Records contained in a dataset
(** A run of entries up to the limit. *)
Lemma copy_until_ok change : change_ok change -> forall es fuel pre post c written w,
  Forall entry_ok es -> at_entry c (blen pre) written w ->
  blen pre + total_size es <= MAX_CONTAINER_SIZE -> blen written + total_size es <= MAX_CONTAINER_SIZE ->
  (length es <= fuel)%nat ->
  exists c', copy_until fuel (blen pre + total_size es) (pre ++ body_bytes es ++ post) change c = Ok c' /\
    at_entry c' (blen pre + total_size es) (written ++ body_bytes (map (moved change) es))
      (foldl index_entry w (map (moved change) es)).
Proof.
  intros Ch. induction es as [|e es IH]; intros fuel pre post c written w Fe A B1 B2 Hf.
  - exists c. pose proof A as [As _ _ _ _]. change (total_size []) with 0. rewrite Z.add_0_r.
    change (body_bytes (map (moved change) [])) with (@nil Z). rewrite app_nil_r.
    destruct fuel; cbn [Cold.copy_until]; by rewrite As, Z.ltb_irrefl.
  - destruct fuel as [|fuel]; [cbn in Hf; lia|]. apply Forall_cons in Fe as [Oe Fe]. pose proof A as [As _ _ _ _].
    change (total_size (e :: es)) with (entry_size e + total_size es) in *.
    pose proof (total_size_nonneg es). pose proof (entry_size_pos e).
    change (body_bytes (e :: es)) with (entry_bytes e ++ body_bytes es). rewrite <- app_assoc.
    destruct (copy_entry_ok change pre e (body_bytes es ++ post) c written w Ch Oe A) as (c1 & E1 & A1); [lia|lia|].
    cbn [Cold.copy_until]. rewrite As, (proj2 (Z.ltb_lt _ _)) by lia. rewrite E1. cbn [rbind].
    destruct (moved_ok change e Ch Oe) as [Om Sm].
    rewrite <- (entry_bytes_size e Oe), <- blen_app in A1.
    destruct (IH fuel (pre ++ entry_bytes e) post c1 (written ++ entry_bytes (moved change e)) (index_entry w (moved change e)) Fe A1)
      as (c' & E' & A').
    { rewrite blen_app, entry_bytes_size by done. lia. } { rewrite blen_app, entry_bytes_size, Sm by done. lia. } { cbn in Hf. lia. }
    exists c'. rewrite <- app_assoc, blen_app, entry_bytes_size in E' by done. rewrite blen_app, entry_bytes_size in A' by done.
    replace (blen pre + (entry_size e + total_size es)) with (blen pre + entry_size e + total_size es) by lia.
    split; [done|]. rewrite <- app_assoc in A'. exact A'.
Qed.

Lemma length_total_size es : Z.of_nat (length es) <= total_size es.
Proof. induction es as [|e es IH]; [done|]. change (total_size (e :: es)) with (entry_size e + total_size es).
  pose proof (entry_size_pos e). cbn [length]. lia. Qed.

Lemma copy_to_ok change es pre post c written w :
  change_ok change -> Forall entry_ok es -> at_entry c (blen pre) written w ->
  blen pre + total_size es <= MAX_CONTAINER_SIZE -> blen written + total_size es <= MAX_CONTAINER_SIZE ->
  exists c', copy_to (blen pre + total_size es) (pre ++ body_bytes es ++ post) change c = Ok c' /\
    at_entry c' (blen pre + total_size es) (written ++ body_bytes (map (moved change) es))
      (foldl index_entry w (map (moved change) es)).
Proof.
  intros Ch Fe A B1 B2. unfold Cold.copy_to. apply copy_until_ok; try done.
  destruct A as [-> _ _ _ _]. pose proof (length_total_size es). lia.
Qed.

(** *** The cold list *)

(** A container cut at its cold chunks: runs of entries, each followed by a cold one,
    and a tail. *)
Definition segments : Type := list (list entry * entry).
Definition all_entries (segs : segments) (tail : list entry) : list entry :=
  concat (map (fun s => fst s ++ [snd s]) segs) ++ tail.
Definition cold_pair (e : entry) : Z * Z := (re_offset (e_recipe e), entry_size e).
Definition cold_size (segs : segments) : Z := foldr Z.add 0 (map (fun s => entry_size (snd s)) segs).

(** What is left, every recipe moved down by the cold chunks before it. *)
Fixpoint survivors (coldset : Z) (segs : segments) (tail : list entry) : list entry :=
  match segs with
  | [] => map (moved (shift_down coldset)) tail
  | (run, d) :: segs => map (moved (shift_down coldset)) run ++ survivors (coldset + entry_size d) segs tail
  end.

Lemma shift_down_ok coldset : change_ok (shift_down coldset).
Proof.
  intros r [? ? ? ? ? ?]. split; [|done]. constructor; try done. apply u32_range.
Qed.

Lemma laid_out_Forall off name es : laid_out off name es -> Forall entry_ok es.
Proof. revert off. induction es as [|e es IH]; intros off; [constructor|]. intros (? & _ & _ & L'). constructor; [done|by eapply IH]. Qed.

Lemma laid_out_shift off coldset name es :
  0 <= coldset <= off -> off + total_size es < 2 ^ 32 ->
  laid_out off name es -> laid_out (off - coldset) name (map (moved (shift_down coldset)) es).
Proof.
  revert off. induction es as [|e es IH]; intros off Hc Ho; [done|]. intros (Oe & Off & Nm & Le).
  change (total_size (e :: es)) with (entry_size e + total_size es) in Ho.
  pose proof (total_size_nonneg es). pose proof (entry_size_pos e).
  destruct (moved_ok (shift_down coldset) e (shift_down_ok coldset) Oe) as [Om Sm]. cbn [map laid_out].
  split; [done|]. split; [cbn; rewrite Off; unwrap; lia|]. split; [done|]. rewrite Sm.
  replace (off - coldset + entry_size e) with (off + entry_size e - coldset) by lia. apply IH; [lia|lia|done].
Qed.

Lemma survivors_laid_out segs : forall off coldset name tail,
  0 <= coldset <= off -> off + total_size (all_entries segs tail) < 2 ^ 32 ->
  laid_out off name (all_entries segs tail) -> laid_out (off - coldset) name (survivors coldset segs tail).
Proof.
  induction segs as [|[run d] segs IH]; intros off coldset name tail Hc Ho La.
  - by apply laid_out_shift.
  - unfold all_entries in La, Ho. cbn [map concat fst snd] in La, Ho. rewrite <- !app_assoc in La, Ho.
    rewrite !total_size_app in Ho. apply laid_out_app in La as [La Lb]. destruct Lb as (Od & Offd & Nd & Lb).
    pose proof (total_size_nonneg run). pose proof (entry_size_pos d).
    pose proof (total_size_nonneg (concat (map (fun s => fst s ++ [snd s]) segs))). pose proof (total_size_nonneg tail).
    change (total_size [d]) with (entry_size d + 0) in Ho.
    cbn [survivors]. apply laid_out_app. rewrite total_size_moved. split; [apply laid_out_shift; [lia|lia|done]|].
    replace (off - coldset + total_size run) with (off + total_size run + entry_size d - (coldset + entry_size d)) by lia.
    apply IH; [lia| |done]. unfold all_entries. rewrite total_size_app. lia.
Qed.

Lemma total_size_survivors segs : forall coldset tail,
  total_size (survivors coldset segs tail) = total_size (all_entries segs tail) - cold_size segs.
Proof.
  induction segs as [|[run d] segs IH]; intros coldset tail.
  - cbn [survivors]. rewrite total_size_moved. change (all_entries [] tail) with tail. change (cold_size []) with 0. lia.
  - cbn [survivors]. rewrite total_size_app, total_size_moved, IH. unfold all_entries, cold_size.
    cbn [map concat fst snd foldr]. rewrite !total_size_app. change (total_size [d]) with (entry_size d + 0). lia.
Qed.

Local Abbreviation skip_cold := (skip_cold cryptoObj_ indexQueryKey_).

Lemma skip_cold_ok segs : forall coldset pre name tail post c written w,
  laid_out (blen pre) name (all_entries segs tail) -> 0 <= coldset -> coldset + cold_size segs < 2 ^ 32 ->
  at_entry c (blen pre) written w ->
  blen pre + total_size (all_entries segs tail) <= MAX_CONTAINER_SIZE ->
  blen written + total_size (all_entries segs tail) <= MAX_CONTAINER_SIZE ->
  exists c' pre' written' w', skip_cold (map (fun s => cold_pair (snd s)) segs) coldset (pre ++ body_bytes (all_entries segs tail) ++ post) c =
      Ok (coldset + cold_size segs, c') /\
    pre ++ body_bytes (all_entries segs tail) = pre' ++ body_bytes tail /\ at_entry c' (blen pre') written' w' /\
    laid_out (blen pre') name tail /\ blen written' + total_size tail <= MAX_CONTAINER_SIZE /\
    written ++ body_bytes (survivors coldset segs tail) = written' ++ body_bytes (map (moved (shift_down (coldset + cold_size segs))) tail) /\
    foldl index_entry w (survivors coldset segs tail) = foldl index_entry w' (map (moved (shift_down (coldset + cold_size segs))) tail).
Proof.
  induction segs as [|[run d] segs IH]; intros coldset pre name tail post c written w La Hc Hs A B1 B2.
  - exists c, pre, written, w. unfold cold_size. cbn [map foldr]. rewrite Z.add_0_r. done.
  - unfold all_entries in La, B1, B2 |- *. cbn [map concat fst snd] in La, B1, B2 |- *. rewrite <- !app_assoc in La, B1, B2 |- *.
    rewrite !total_size_app in B1, B2. change (total_size [d]) with (entry_size d + 0) in B1, B2.
    apply laid_out_app in La as [La Lb]. destruct Lb as (Od & Offd & Nd & Lb).
    set (others := concat (map (fun s => fst s ++ [snd s]) segs) ++ tail).
    assert (To : total_size (concat (map (fun s => fst s ++ [snd s]) segs)) + total_size tail = total_size others)
      by (unfold others; by rewrite total_size_app).
    pose proof (total_size_nonneg run). pose proof (entry_size_pos d). pose proof (total_size_nonneg others).
    unfold cold_size in Hs. cbn [map foldr snd] in Hs. fold (cold_size segs) in Hs.
    rewrite !body_bytes_app. change (body_bytes [d]) with (entry_bytes d ++ []). rewrite app_nil_r.
    cbn [Cold.skip_cold cold_pair]. rewrite Offd.
    destruct (copy_to_ok (shift_down coldset) run pre (entry_bytes d ++ body_bytes others ++ post) c written w)
      as (c1 & E1 & A1); [apply shift_down_ok|by eapply laid_out_Forall|done|lia|lia|].
    replace (pre ++ (body_bytes run ++ entry_bytes d ++ body_bytes others) ++ post)
      with (pre ++ body_bytes run ++ entry_bytes d ++ body_bytes others ++ post) by (by rewrite <- !app_assoc).
    rewrite E1. cbn [rbind]. destruct A1 as [As An Aw Al Ax].
    set (pre1 := pre ++ body_bytes run ++ entry_bytes d).
    assert (Lp : blen pre1 = blen pre + total_size run + entry_size d).
    { unfold pre1. rewrite !blen_app, (body_bytes_size _ _ _ La), entry_bytes_size by done. lia. }
    pose proof (blen_nonneg pre). pose proof (blen_nonneg written).
    change MAX_CONTAINER_SIZE with 4194304 in *.
    pose proof (laid_out_Forall _ _ _ La) as Fr.
    assert (Sw : blen (written ++ body_bytes (map (moved (shift_down coldset)) run)) = blen written + total_size run).
    { rewrite blen_app, body_bytes_total by (apply moved_Forall; [apply shift_down_ok|done]).
      by rewrite total_size_moved. }
    assert (A2 : at_entry {| saveset := u32 (saveset c1 + entry_size d); newset := newset c1; new_container := new_container c1; cp_world := cp_world c1 |}
      (blen pre1) (written ++ body_bytes (map (moved (shift_down coldset)) run)) (foldl index_entry w (map (moved (shift_down coldset)) run))).
    { constructor; cbn; try done. rewrite As, Lp. unwrap. lia. }
    replace (u32 (coldset + entry_size d)) with (coldset + entry_size d).
    2: { assert (0 <= cold_size segs). { clear. unfold cold_size. induction segs as [|s segs IH]; cbn; [lia|]. pose proof (entry_size_pos (snd s)). lia. } unwrap. lia. }
    destruct (IH (coldset + entry_size d) pre1 name tail post _ _ _ ltac:(rewrite Lp; exact Lb) ltac:(lia) ltac:(lia) A2)
      as (c' & pre' & written' & w' & E' & Ep & A' & Lt & Bt & Ew & Ex).
    { rewrite Lp. change (all_entries segs tail) with others. change MAX_CONTAINER_SIZE with 4194304. lia. }
    { rewrite Sw. change (all_entries segs tail) with others. change MAX_CONTAINER_SIZE with 4194304. lia. }
    change (all_entries segs tail) with others in E', Ep. exists c', pre', written', w'.
    replace (coldset + cold_size ((run, d) :: segs)) with (coldset + entry_size d + cold_size segs) by (unfold cold_size; cbn; lia).
    cbn [survivors]. rewrite (body_bytes_app (map _ run)), foldl_app.
    split; [|split; [|split; [done|split; [done|split; [done|split; [|done]]]]]].
    + rewrite <- E'. f_equal. unfold pre1. by rewrite <- !app_assoc.
    + rewrite <- Ep. unfold pre1. by rewrite <- !app_assoc.
    + by rewrite app_assoc.
Qed.
End copying.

*What is required*
Of the entries above, transcribe exactly those lines that fall between the line containing "Local Abbreviation skip_cold" and the line containing "unfold cold_size in", together with those two lines.

*Exercise output*
Local Abbreviation skip_cold := (skip_cold cryptoObj_ indexQueryKey_).

Lemma skip_cold_ok segs : forall coldset pre name tail post c written w,
  laid_out (blen pre) name (all_entries segs tail) -> 0 <= coldset -> coldset + cold_size segs < 2 ^ 32 ->
  at_entry c (blen pre) written w ->
  blen pre + total_size (all_entries segs tail) <= MAX_CONTAINER_SIZE ->
  blen written + total_size (all_entries segs tail) <= MAX_CONTAINER_SIZE ->
  exists c' pre' written' w', skip_cold (map (fun s => cold_pair (snd s)) segs) coldset (pre ++ body_bytes (all_entries segs tail) ++ post) c =
      Ok (coldset + cold_size segs, c') /\
    pre ++ body_bytes (all_entries segs tail) = pre' ++ body_bytes tail /\ at_entry c' (blen pre') written' w' /\
    laid_out (blen pre') name tail /\ blen written' + total_size tail <= MAX_CONTAINER_SIZE /\
    written ++ body_bytes (survivors coldset segs tail) = written' ++ body_bytes (map (moved (shift_down (coldset + cold_size segs))) tail) /\
    foldl index_entry w (survivors coldset segs tail) = foldl index_entry w' (map (moved (shift_down (coldset + cold_size segs))) tail).
Proof.
  induction segs as [|[run d] segs IH]; intros coldset pre name tail post c written w La Hc Hs A B1 B2.
  - exists c, pre, written, w. unfold cold_size. cbn [map foldr]. rewrite Z.add_0_r. done.
  - unfold all_entries in La, B1, B2 |- *. cbn [map concat fst snd] in La, B1, B2 |- *. rewrite <- !app_assoc in La, B1, B2 |- *.
    rewrite !total_size_app in B1, B2. change (total_size [d]) with (entry_size d + 0) in B1, B2.
    apply laid_out_app in La as [La Lb]. destruct Lb as (Od & Offd & Nd & Lb).
    set (others := concat (map (fun s => fst s ++ [snd s]) segs) ++ tail).
    assert (To : total_size (concat (map (fun s => fst s ++ [snd s]) segs)) + total_size tail = total_size others)
      by (unfold others; by rewrite total_size_app).
    pose proof (total_size_nonneg run). pose proof (entry_size_pos d). pose proof (total_size_nonneg others).
    unfold cold_size in Hs. cbn [map foldr snd] in Hs. fold (cold_size segs) in Hs.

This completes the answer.